Traditional medical curricula have been based on the model of teaching that kept medical students in classrooms and laboratory settings for the first year of their education, with an introduction to clinical medicine coming abruptly. The rapid pace of change in health care and medicine is giving rise to corresponding rapid changes in the content and process of medical education. The traditional structure of medical education created an almost impenetrable wall between the so-called preclinical basic sciences years and the clerkship years [10]. Changes in health care have led to experimentation by medical colleges in education pattern, with the introduction of clinical experience from first year collaborating with traditional pattern [11]. Though early clinical exposure, and the accompanying knowledge and skills development, does not replace the basic and clinical sciences, but also enriches and contextualises that learning and offers a wider variety of teaching and learning methods [12].
The Harvard Medical School-Cambridge Integrated Clerkship (HMS-CIC) is a redesign of the principal clinical year to foster students’ learning from close and continuous contact with cohorts of patients in the disciplines of internal medicine, neurology, obstetrics-gynaecology, paediatrics, and psychiatry. Surgery and radiology are also being taught in longitudinal approaches of teaching and thus incorporating early clinical exposure. Students also actively participate in weekly case based scenario, thus experiences early clinical exposure from their first year of teaching [13]. In different countries medical education set up was found different from two weeks to one year with one hour duration daily to whole day schedule. The faculties from worldwide are serious regarding context of this value added issue [3].

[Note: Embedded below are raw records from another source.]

(** The placeholders of a gap: the issues grow by at most one a step. *)
Lemma placeholders_bound (n : nat) (r : Run H) :
  aligned env r ->
  let run := sfor (seqZ (current r + 1) (Z.of_nat n))
               (fun id => migrate_ticket convertWikiToMd env (placeholder id)) r in
  r_existing r ⊆ r_existing (fst run) /\ current (fst run) <= current r + Z.of_nat n.
Proof.
  revert r. induction n as [|n IH]; intros r Ha; simpl; [split; [done|lia]|].
  rewrite seqZ_cons by lia. simpl.
  replace (Z.succ (current r + 1)) with (current r + 1 + 1) by lia.
  replace (Z.pred (Z.of_nat (S n))) with (Z.of_nat n) by lia.
  destruct (migrate_ticket_spec convertWikiToMd env (placeholder (current r + 1)) r Ha
              (fun _ => eq_refl)) as (Ha1 & _ & Hok1).
  destruct (migrate_ticket_bound (placeholder (current r + 1)) r Ha (fun _ => eq_refl))
    as [Hsub1 Hle1]. simpl in Hle1.
  destruct (migrate_ticket convertWikiToMd env (placeholder (current r + 1)) r)
    as [r1 [e|[]]] eqn:E1; simpl in *.
  { rewrite (sbind_err _ _ _ _ _ E1). simpl. split; [done|lia]. }
  rewrite (sbind_ok _ _ _ _ _ E1).
  destruct (Hok1 eq_refl) as (i & He1 & _ & _).
  pose proof (current_insert_next env r r1 i Ha He1) as Hc1.
  destruct (IH r1 Ha1) as [Hsub2 Hle2]. rewrite Hc1 in Hsub2, Hle2.
  split; [by etrans|lia].
Qed.
(** One row, whatever its outcome: the issues only grow, and not beyond
    the row's ticket id. *)
Lemma process_row_bound i row (r : Run H) :
  aligned env r ->
  let r1 := fst (process_row convertWikiToMd format_epoch env i row r) in
  r_existing r ⊆ r_existing r1 /\
  (current r1 <= current r \/ exists s, long (field row 0) = inr s /\ current r1 <= s).
Proof.
  intros Ha. unfold process_row.
  destruct (negb _); [simpl; split; [done|left; lia]|]. rewrite sbind_sget.
  destruct (negb (r_header_read r)); [simpl; split; [done|left; unfold current; simpl; lia]|].
  destruct (long (field row 0)) as [e|t] eqn:El; [simpl; split; [done|left; lia]|].
  rewrite sbind_lift_inr. destruct (t <? e_last_hub_issue env); [simpl; split; [done|left; lia]|].
  rewrite sbind_sget.
  destruct (negb (t =? e_last_hub_issue env) && (t <=? Z.of_nat (size (r_existing r))))
    eqn:Eord; [simpl; split; [done|left; lia]|].
  rewrite ids_between_seqZ. fold (current r).
  set (n := Z.to_nat (t - 1 - current r)).
  destruct (placeholders_bound n r Ha) as [Hsub2 Hle2].
  destruct (placeholders_spec convertWikiToMd env n r Ha) as (Ha2 & _ & Hok2).
  assert (Hn : Z.of_nat n = Z.max 0 (t - 1 - current r)) by (subst n; lia).
  (* every way the row ends is within the bound *)
  assert (Hfin : forall r2 r3 : Run H, r_existing r ⊆ r_existing r2 -> r_existing r2 ⊆ r_existing r3 ->
            (current r3 <= current r \/ current r3 <= t) ->
            r_existing r ⊆ r_existing r3 /\
            (current r3 <= current r \/ exists s, (inr t : Exc + Z) = inr s /\ current r3 <= s)).
  { intros r2 r3 H12 H23 Hc3. split; [by etrans|].
    destruct Hc3; [left|right; exists t]; auto. }
  destruct (sfor _ _ r) as [r2 [e|[]]] eqn:E2.
  { rewrite (sbind_err _ _ _ _ _ E2). simpl in *. apply (Hfin r2); [done|done|lia]. }
  rewrite (sbind_ok _ _ _ _ _ E2). simpl in *.
  destruct (Hok2 eq_refl) as (Hc2 & _ & _).
  destruct (ticket_of_row convertWikiToMd format_epoch row t) as [e|tm] eqn:Et.
  { simpl. apply (Hfin r2); [done|done|lia]. }
  rewrite sbind_lift_inr.
  destruct (ticket_of_row_fields _ _ _ _ _ Et) as (Hid & Hex & _).
  destruct (resume_check_spec env tm r2) as (Hr & _ & Hok).
  destruct (resume_check env tm r2) as [r3 [e|tm']] eqn:E3; simpl in Hr; subst r3.
  { rewrite (sbind_err _ _ _ _ _ E3). simpl. apply (Hfin r2); [done|done|lia]. }
  rewrite (sbind_ok _ _ _ _ _ E3).
  destruct (Hok tm' eq_refl) as (Hid' & Hfresh & Hres).
  assert (Hnew : t_exists tm' = None -> t_id tm' = current r2 + 1).
  { intros Hnone. destruct (Z.eqb_spec t (e_last_hub_issue env)) as [Heq|Hne].
    - destruct (Hres ltac:(congruence)) as (x & Hx & _). congruence.
    - simpl in Eord. apply Z.leb_gt in Eord. fold (current r) in Eord.
      rewrite Hid', Hid. lia. }
  destruct (migrate_ticket_bound tm' r2 Ha2 Hnew) as [Hsub3 Hle3].
  apply (Hfin r2); [done|done|].
  destruct (t_exists tm'); simpl in Hle3; [lia|]. specialize (Hnew eq_refl). lia.
Qed.
End Engine.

The introduction of different material based learning aids including computer based various softwares, use of LCD projectors, internet and telecommunications has the potential of changing the face of medical education [12–14]. Faculties should efficiently use these aids for improvement in learning approaches.
Early clinical exposure will be more challenging and interesting in rural set up [15]. It is reasonable to conclude, however, that early experience has a strong impact and future potential to change attitude of medical students. In present survey we tried to collect data concern with awareness, depth and interest among medical faculties towards these changes through early clinical exposure. In our study about 30% faculties were not interested and these supports only towards traditional teaching pattern. As first step MCI has introduced medical bioethics in curriculum in horizontal and vertical integration path [16,17]. ECE will be an important area of future scope. It is our urge to Indian medical faculties to broaden their views towards teaching pattern. Our knowledge may not be changes our attitude but our experience will definitely change our attitude.
Study Limitations
This study covers the perceptions of medical faculties only from western Maharashtra; hence we could not label it as National survey. There is need to conduct such survey on large scale covering and comparing various states from India.
Conclusion
The present work underlines need of special coaching and attention towards this important issue in medical education.
Conflict of interest: Nil
Source of support: Nil
Authors would like thanks to faculty members who voluntarily participated in this study.